Within the records, determine how many lines contain the word "deliver". Your reply must consist of that number only.

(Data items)
###
(* ===== verification/Durable.v ===== *)
(** * What no checkpoint takes away

    Conditions on a machine that every call of the checkpoint service and of
    the runtime keeps, however it goes: that records sit under the id of
    their specification, and, unless the workload is stopped, that its
    process lives.  Both are instances of one closure argument. *)
From S2P Require Import Prelude GoStr Model Workload Prog Conc Network Host Runtime Restorer Chain Checkpoint CheckpointSafe.

Local Open Scope string_scope.
Local Open Scope list_scope.
Local Open Scope Z_scope.

Create HintDb durable.

(** ** Durable conditions *)

(** [P] speaks of processes and records only; it survives the end of the
    processes the answers admit, the signals that stop and continue, and the
    write of any record under its own id. *)
Class Durable (okE : kernel → Prop) (P : host → Prop) := {
  durable_reap e h : okE e → P h → P (reap e h);
  durable_same h h' : procs h' = procs h → workloads h' = workloads h → P h → P h';
  durable_put v h : P h → P (h <| workloads := <[SpecID (Spec v) := v]> (workloads h) |>);
  durable_signal s reached h :
    s ≠ SIGKILL → P h → P (h <| procs := deliver s reached (procs h) |>);
}.

(** It also survives a kill. *)
Class Unkilled (okE : kernel → Prop) (P : host → Prop) `{!Durable okE P} := {
  unkilled reached h : P h → P (h <| procs := deliver SIGKILL reached (procs h) |>);
}.

Section durable.
Context (okE : kernel → Prop) (P : host → Prop) `{!Durable okE P}.

Lemma durable_act {A} (f : kernel → host → host * A) :
  (∀ e h, P h → P (fst (f e h))) → preserves okE P (act f).
Proof. intros H. apply preserves_atomic. intros e h He Hh. by apply H, durable_reap. Qed.

Lemma durable_quiet {A} (f : kernel → host → host * A) :
  (∀ e h, procs (fst (f e h)) = procs h ∧ workloads (fst (f e h)) = workloads h) →
  preserves okE P (act f).
Proof. intros H. apply durable_act. intros e h. by apply durable_same; apply H. Qed.

Lemma durable_look {A} (f : kernel → host → A) : preserves okE P (look f).
Proof. by apply durable_act. Qed.

Lemma durable_try err (f : kernel → host → host) :
  (∀ e h, P h → P (f e h)) → preserves okE P (try err f).
Proof. intros H. apply durable_act. intros e h Hh. case_match; [by apply H|done]. Qed.

Lemma durable_succeeds err : preserves okE P (succeeds err).
Proof. by apply durable_try. Qed.

Lemma durable_ret {A} (a : A) : preserves okE P (mret a : call A).
Proof. apply preserves_ret. Qed.

Lemma durable_attempt {A B} (t : call (result A)) (k : A → call (result B)) :
  preserves okE P t → (∀ a, preserves okE P (k a)) → preserves okE P (attempt t k).
Proof. intros Ht Hk. apply preserves_bind; [done|]. intros []; [done|apply durable_ret]. Qed.

Lemma durable_network {A} (t : thread coordinator net_env A) : preserves okE P (on_network t).
Proof.
  apply (preserves_zoom _ _ _ okE (λ _, True) P (λ _, True)); [done| |].
  - intros n h _. by apply durable_same.
  - induction t as [a|f k IH]; [done|]. intros e s _. split; [done|apply IH].
Qed.

Lemma durable_preflight errs : preserves okE P (preflight errs).
Proof.
  induction errs as [|err errs IH]; [done|]. unfold preflight; fold preflight.
  apply preserves_bind; [apply durable_succeeds|]. by intros [].
Qed.

Lemma durable_MkdirAll p : preserves okE P (MkdirAll p).
Proof. apply durable_try. intros e h. case_match; [done|]. by apply durable_same. Qed.

Lemma durable_RemoveAll p : preserves okE P (RemoveAll p).
Proof.
  apply preserves_bind; [by apply durable_quiet|]. intros _. apply durable_try. intros e h.
  by apply durable_same.
Qed.

Lemma durable_extract_sets sets : ∀ target, preserves okE P (extract_sets sets target).
Proof.
  induction sets as [|set sets IH]; intros target; [done|]. cbn [extract_sets].
  apply preserves_bind; [|by intros []].
  induction set as [|a set IHs]; [done|]. apply preserves_bind; [by apply durable_quiet|]. by intros [].
Qed.

Lemma durable_check_chain chain : preserves okE P (check_chain chain).
Proof.
  induction chain as [|m chain IH]; [done|]. cbn [check_chain].
  destruct (processImageAssets m) as [[last passes]|]; [|done].
  apply preserves_bind; [apply durable_preflight|]. intros []; [|done].
  apply preserves_bind; [done|]. by intros [].
Qed.

Lemma durable_materialize m p : preserves okE P (materializeProcessChain m p).
Proof.
  apply preserves_bind.
  - apply preserves_bind; [apply durable_look|]. intros []; [apply durable_check_chain|done].
  - intros []; [apply durable_extract_sets|done].
Qed.

Lemma durable_guard id : preserves okE P (guard_create id).
Proof. apply durable_quiet. intros e h. by case_match. Qed.
Lemma durable_release id : preserves okE P (release_create id).
Proof. by apply durable_quiet. Qed.
Lemma durable_SaveManifest m : preserves okE P (SaveManifest m).
Proof. apply durable_quiet. intros e h. by repeat case_match. Qed.
Lemma durable_PreDump q images : preserves okE P (PreDump q images).
Proof. apply durable_quiet. intros e h. by case_match. Qed.
Lemma durable_Dump q images : preserves okE P (Dump q images).
Proof.
  apply durable_act. intros e h Hh. destruct (ok e && _); [|done].
  eapply durable_same; [| |by apply (durable_signal SIGSTOP (in_group (PGID q)) h)]; done.
Qed.
Lemma durable_Kill s reached : s ≠ SIGKILL → preserves okE P (Kill s reached).
Proof.
  intros Hs. apply durable_act. intros e h Hh. destruct (bool_decide _); [|done].
  destruct (ok e); [|done]. by apply durable_signal.
Qed.
Lemma durable_stored v : preserves okE P (stored v).
Proof.
  apply preserves_bind; [|intros; apply durable_ret]. apply durable_try. intros e h. apply durable_put.
Qed.

Lemma durable_get id : preserves okE P (get_workload id).
Proof. apply durable_look. Qed.

Hint Resolve durable_get durable_look durable_succeeds durable_ret durable_network durable_preflight
  durable_MkdirAll durable_RemoveAll durable_materialize durable_guard durable_release
  durable_SaveManifest durable_PreDump durable_Dump durable_stored : durable.
Hint Extern 1 (preserves _ _ (Kill _ _)) => (apply durable_Kill; discriminate) : durable.

Ltac solve_durable :=
  repeat first
    [ progress intros | solve [auto with durable]
    | apply durable_attempt | apply preserves_bind
    | match goal with |- preserves _ _ (if ?b then _ else _) => destruct b end
    | match goal with |- preserves _ _ (let '(_, _) := ?x in _) => destruct x end
    | match goal with |- preserves _ _ (match ?r with _ => _ end) => destruct r end ].

Lemma durable_signalAndUpdate id s status :
  s ≠ SIGKILL → preserves okE P (signalAndUpdate id s status).
Proof.
  intros Hs. unfold signalAndUpdate. apply preserves_bind; [auto with durable|].
  intros []; [|auto with durable]. apply preserves_bind; [by apply durable_Kill|]. solve_durable.
Qed.
Lemma durable_Pause id : preserves okE P (Pause id).
Proof. by apply durable_signalAndUpdate. Qed.
Lemma durable_Resume id : preserves okE P (Resume id).
Proof. by apply durable_signalAndUpdate. Qed.
Lemma durable_Mark id cid b : preserves okE P (MarkCheckpoint id cid b).
Proof. unfold MarkCheckpoint. solve_durable. Qed.
Hint Resolve durable_Pause durable_Resume durable_Mark : durable.

Section service.
Context (stateDir : path) (machine : string) (mirrored : bool).

Lemma durable_freeze v : preserves okE P (freeze v).
Proof. unfold freeze, time. solve_durable. Qed.
Lemma durable_thaw v b : preserves okE P (thaw v b).
Proof. unfold thaw. solve_durable. Qed.
Lemma durable_dump_frozen v q images leave : preserves okE P (dump_frozen v q images leave).
Proof. unfold dump_frozen. solve_durable. Qed.
Lemma durable_describe : preserves okE P describe_machine.
Proof. unfold describe_machine. solve_durable. Qed.
Lemma durable_Sign m : preserves okE P (SignManifest machine m).
Proof. unfold SignManifest. solve_durable. Qed.
Lemma durable_Mirror b id : preserves okE P (MirrorCheckpoint b id).
Proof. unfold MirrorCheckpoint. solve_durable. Qed.
Lemma durable_ready : preserves okE P ready_engine.
Proof. unfold ready_engine. solve_durable. Qed.
Hint Resolve durable_freeze durable_thaw durable_dump_frozen durable_describe durable_Sign
  durable_Mirror durable_ready : durable.

Lemma durable_CreateCheckpoint id o :
  preserves okE P (CreateCheckpoint stateDir machine mirrored id o).
Proof.
  unfold CreateCheckpoint, create_guarded, create_staged, record_checkpoint, keep_books, find_live,
    materializeParentImages, captureDirectory, time. solve_durable.
Qed.

Lemma durable_BeginLive id o : preserves okE P (BeginLive stateDir id o).
Proof. unfold BeginLive, find_live, time. solve_durable. Qed.

Lemma durable_Pass l : preserves okE P (Pass stateDir l).
Proof. unfold Pass, captureDirectory. solve_durable. Qed.

Lemma durable_Finalize l : preserves okE P (Finalize stateDir machine mirrored l).
Proof.
  unfold Finalize, finalize_open, record_live, keep_live_books, captureDirectory, close_session, time.
  solve_durable.
Qed.

Lemma durable_Abort l : preserves okE P (Abort stateDir l).
Proof. unfold Abort, close_session. solve_durable. Qed.
End service.

Lemma reconciled_spec v : Spec (reconciled v) = Spec v.
Proof. unfold reconciled. by case_match. Qed.

Lemma durable_reconcile_all ws : preserves okE P (reconcile_all ws).
Proof.
  induction ws as [|v ws IH]; [done|]. cbn [reconcile_all]. destruct (decide _); [done|].
  apply preserves_bind; [auto with durable|]. intros []; [done|]. apply preserves_bind; [|by intros []].
  rewrite <- reconciled_spec. apply durable_try. intros e h. apply durable_put.
Qed.

Lemma durable_OpenManager : preserves okE P OpenManager.
Proof.
  unfold OpenManager, Reconcile. apply preserves_bind; [by apply durable_quiet|]. intros _.
  apply preserves_bind.
  - apply preserves_bind; [auto with durable|]. apply durable_reconcile_all.
  - intros []; [|auto with durable]. apply preserves_bind; [by apply durable_quiet|]. auto with durable.
Qed.

Lemma durable_Stop `{!Unkilled okE P} id : preserves okE P (Stop id).
Proof.
  assert (∀ s reached, preserves okE P (Kill s reached)) as Hkill.
  { intros s reached. apply durable_act. intros e h Hh. destruct (bool_decide _); [|done].
    destruct (ok e); [|done]. destruct s; try (by apply durable_signal). by apply unkilled. }
  assert (∀ A f (g : host → A), preserves okE P (act (λ _ h, (h <| stopping := f h |>, g h)))) as Hst.
  { intros. by apply durable_quiet. }
  assert (∀ v, preserves okE P (put_workload (SpecID (Spec v)) v)) as Hput.
  { intros v. apply durable_try. intros e h. apply durable_put. }
  unfold Stop, finish_stop. repeat first [solve [auto with durable]|progress intros|
    progress solve_durable|apply Hkill|apply Hst|apply Hput].
Qed.
End durable.

(** ** Instances *)

(** Every record sits under the id of its specification. *)
Definition filed (h : host) : Prop := ∀ k v, workloads h !! k = Some v → SpecID (Spec v) = k.

#[export] Instance filed_durable : Durable any_answer filed.
Proof.
  split; [done| | |done].
  - intros h h' _ Hw H. unfold filed. by rewrite Hw.
  - intros v h H k v'. cbn. destruct (decide (SpecID (Spec v) = k)) as [<-|Hk].
    + rewrite lookup_insert_eq. by intros [= ->].
    + rewrite lookup_insert_ne by done. apply H.
Qed.
#[export] Instance filed_unkilled : Unkilled any_answer filed.
Proof. by split. Qed.

(** The process is not among those that end by themselves. *)
Definition spares (p : ProcessState) (e : kernel) : Prop := PID p ∉ ended e.

#[export] Instance lives_durable p : Durable (spares p) (lives p).
Proof.
  split.
  - intros e h He (Hpos & q & Hq & Hrest). split; [done|]. exists q. split; [|done].
    by apply map_lookup_filter_Some.
  - intros h h' Hp _ H. unfold lives. by rewrite Hp.
  - done.
  - intros s reached h Hs (Hpos & q & Hq & Ht & Hg). split; [done|]. cbn. unfold deliver.
    rewrite map_lookup_imap, Hq. cbn. destruct (reached _ _); [|by exists q].
    destruct s; [by exists q|done|by exists (q <| frozen := true |>)|by exists (q <| frozen := false |>)].
Qed.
###
> _Task result_:
3